(Saved entries)
◆ ◆ ◆ ◆ ◆

(** [nova_update_inode] writes the fields of [struct inode]. *)
Lemma update_inode_ok sbi P ino a p mon sih inode k :
  slot_at sbi P ino a p -> i_ino inode = ino -> ready (S k) mon ->
  exists m' mon', nova_update_inode smp jiffies_to_msecs e inode (World sbi mon sih) =
      Some (tt, World (with_nvm m' sbi) mon' sih) /\ ready k mon' /\
    (forall x, ~ p <= x < p + 128 -> m' x = nvm sbi x) /\
    Pi.nova_ino m' p = Pi.nova_ino (nvm sbi) p /\ Pi.log_head m' p = Pi.log_head (nvm sbi) p /\
    Pi.i_blk_type m' p = Pi.i_blk_type (nvm sbi) p /\ Pi.valid m' p = Pi.valid (nvm sbi) p /\
    Pi.log_tail m' p = Pi.log_tail (nvm sbi) p /\
    Pi.i_mode m' p = u16 (vfs_mode inode) /\ Pi.i_size m' p = u64 (vfs_size inode) /\
    Pi.i_links_count m' p = u16 (vfs_nlink inode).
Proof.
  intros S Hi Hr. unfold nova_update_inode. fstep (slot_own smp sbi P ino a p S mon sih inode Hi). frun. cbn [nvm with_nvm].
  set (m' := if S_ISCHR _ || S_ISBLK _ then _ else _).
  destruct (ready_count_inode jiffies_to_msecs e pid_nonneg (with_nvm m' sbi) mon sih p k Hr) as (mon' & E & Hr').
  exists m', mon'. split; [exact E|]. split; [done|]. unfold m'. clear E. clear m'.
  unfold nova_get_inode_flags, Pi.set_i_mode, Pi.set_i_uid, Pi.set_i_gid, Pi.set_i_links_count, Pi.set_i_size, Pi.set_i_blocks,
    Pi.set_i_atime, Pi.set_i_ctime, Pi.set_i_mtime, Pi.set_i_generation, Pi.set_i_flags,
    Pi.nova_ino, Pi.log_head, Pi.log_tail, Pi.i_blk_type, Pi.valid, Pi.i_mode, Pi.i_size, Pi.i_links_count.
  split_and!.
  1:{ intros x Hx. destruct (_ || _); by rewrite !store_disjoint by (simpl; lia). }
  all: destruct (_ || _); by unfield.
Qed.

(** The inode in memory, by its type. *)
Definition typed_inode (type : nova_new_inode_type) (inode : vfs_inode) (ino mode rdev : Z) : vfs_inode :=
  match type with
  | TYPE_MKNOD => init_special_inode (with_i_ino ino inode) mode rdev
  | TYPE_MKDIR => with_vfs_nlink 2 (with_i_ino ino inode)
  | TYPE_CREATE | TYPE_SYMLINK => with_i_ino ino inode
  end.

Lemma typed_ino type inode ino mode rdev : i_ino (typed_inode type inode ino mode rdev) = ino.
Proof. by destruct type. Qed.

Lemma init_inode_ok sbi P ino a p mon sih type inode diri mode rdev k :
  slot_at sbi P ino a p -> ready (S k) mon -> let inode1 := typed_inode type inode ino mode rdev in
  exists m' mon' flags, init_inode smp jiffies_to_msecs e type inode diri a ino mode rdev (World sbi mon sih) =
      Some ((with_vfs_flags flags inode1, p),
            World (with_nvm m' sbi) mon' (with_sih_ino ino (with_sih_pi_addr a (nova_init_header (vfs_mode inode1) sih)))) /\
    ready k mon' /\ fresh_inode (nvm sbi) m' p ino inode1.
Proof.
  intros S Hr inode1. unfold init_inode. destruct (slot_bounds sbi P ino a p S) as (A1 & A2 & Ep).
  erewrite fs_step by (unfold get_block; rewrite (proj2 (Z.eqb_neq a 0)) by lia; reflexivity). cbn [w_sbi w_mon w_sih]. rewrite Ep.
  unfold lock_inode_page. rewrite fs_assoc. frun. rewrite (sa_lock _ _ _ _ _ S). cbn [fs_deref]. frun.
  erewrite fs_step by (instantiate (2 := p); destruct (1 <? _); [apply (slot_lookup smp sbi P ino a p S)|reflexivity]).
  fold (typed_inode type inode ino mode rdev). fold inode1. frun. cbn [nvm with_nvm].
  set (m1 := Pi.set_nova_ino _ p ino). set (sih1 := with_sih_ino ino _).
  assert (forall x, ~ p <= x < p + 128 -> m1 x = nvm sbi x) as Hm1.
  { intros x Hx. unfold m1, Pi.set_nova_ino, Pi.set_log_tail, Pi.set_log_head, Pi.set_i_flags, Pi.set_i_blk_type.
    by rewrite !store_disjoint by (simpl; lia). }
  destruct (slot_page sbi P ino a p S) as (c & b & _ & _ & Hb & P1 & P2).
  assert (slot_at (with_nvm m1 sbi) P ino a p) as S1.
  { apply slot_at_nvm; [done|]. intros x Hx. apply Hm1. unfold block_addr in *. lia. }
  destruct (update_inode_ok _ P ino a p mon sih1 inode1 k S1 (typed_ino _ _ _ _ _) Hr)
    as (m' & mon' & E & Hr' & Hm' & F1 & F2 & F3 & F4 & F5 & F6 & F7 & F8).
  fstep E. frun. cbn [nvm with_nvm] in *. exists m', mon', (vfs_flags (nova_set_inode_flags inode1 (Pi.i_flags m' p))).
  split; [done|]. split; [done|]. split; auto.
  - intros x Hx. by rewrite Hm', Hm1.
  - rewrite F1. unfold m1, Pi.nova_ino, Pi.set_nova_ino. apply load8_store8. destruct (sa_ino _ _ _ _ _ S). unfold NOVA_NORMAL_INODE_START in *. lia.
  - rewrite F2. unfold m1, Pi.log_head, Pi.set_nova_ino, Pi.set_log_tail, Pi.set_log_head. by unfield.
  - rewrite F5. unfold m1, Pi.log_tail, Pi.set_nova_ino, Pi.set_log_tail. by unfield.
  - rewrite F3. unfold m1, Pi.i_blk_type, Pi.set_nova_ino, Pi.set_log_tail, Pi.set_log_head, Pi.set_i_flags, Pi.set_i_blk_type. by unfield.
  - rewrite F4. unfold m1, Pi.valid, Pi.set_nova_ino, Pi.set_log_tail, Pi.set_log_head, Pi.set_i_flags, Pi.set_i_blk_type. by unfield.
Qed.
End init.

◆ ◆ ◆ ◆ ◆

PROMPT ▸ Look back at the entries above. Retype the line with "exists m', mon'.", the line with "Lemma init_inode_ok sbi", and all lines in between.

REPLY ▸
  exists m', mon'. split; [exact E|]. split; [done|]. unfold m'. clear E. clear m'.
  unfold nova_get_inode_flags, Pi.set_i_mode, Pi.set_i_uid, Pi.set_i_gid, Pi.set_i_links_count, Pi.set_i_size, Pi.set_i_blocks,
    Pi.set_i_atime, Pi.set_i_ctime, Pi.set_i_mtime, Pi.set_i_generation, Pi.set_i_flags,
    Pi.nova_ino, Pi.log_head, Pi.log_tail, Pi.i_blk_type, Pi.valid, Pi.i_mode, Pi.i_size, Pi.i_links_count.
  split_and!.
  1:{ intros x Hx. destruct (_ || _); by rewrite !store_disjoint by (simpl; lia). }
  all: destruct (_ || _); by unfield.
Qed.

(** The inode in memory, by its type. *)
Definition typed_inode (type : nova_new_inode_type) (inode : vfs_inode) (ino mode rdev : Z) : vfs_inode :=
  match type with
  | TYPE_MKNOD => init_special_inode (with_i_ino ino inode) mode rdev
  | TYPE_MKDIR => with_vfs_nlink 2 (with_i_ino ino inode)
  | TYPE_CREATE | TYPE_SYMLINK => with_i_ino ino inode
  end.

Lemma typed_ino type inode ino mode rdev : i_ino (typed_inode type inode ino mode rdev) = ino.
Proof. by destruct type. Qed.

Lemma init_inode_ok sbi P ino a p mon sih type inode diri mode rdev k :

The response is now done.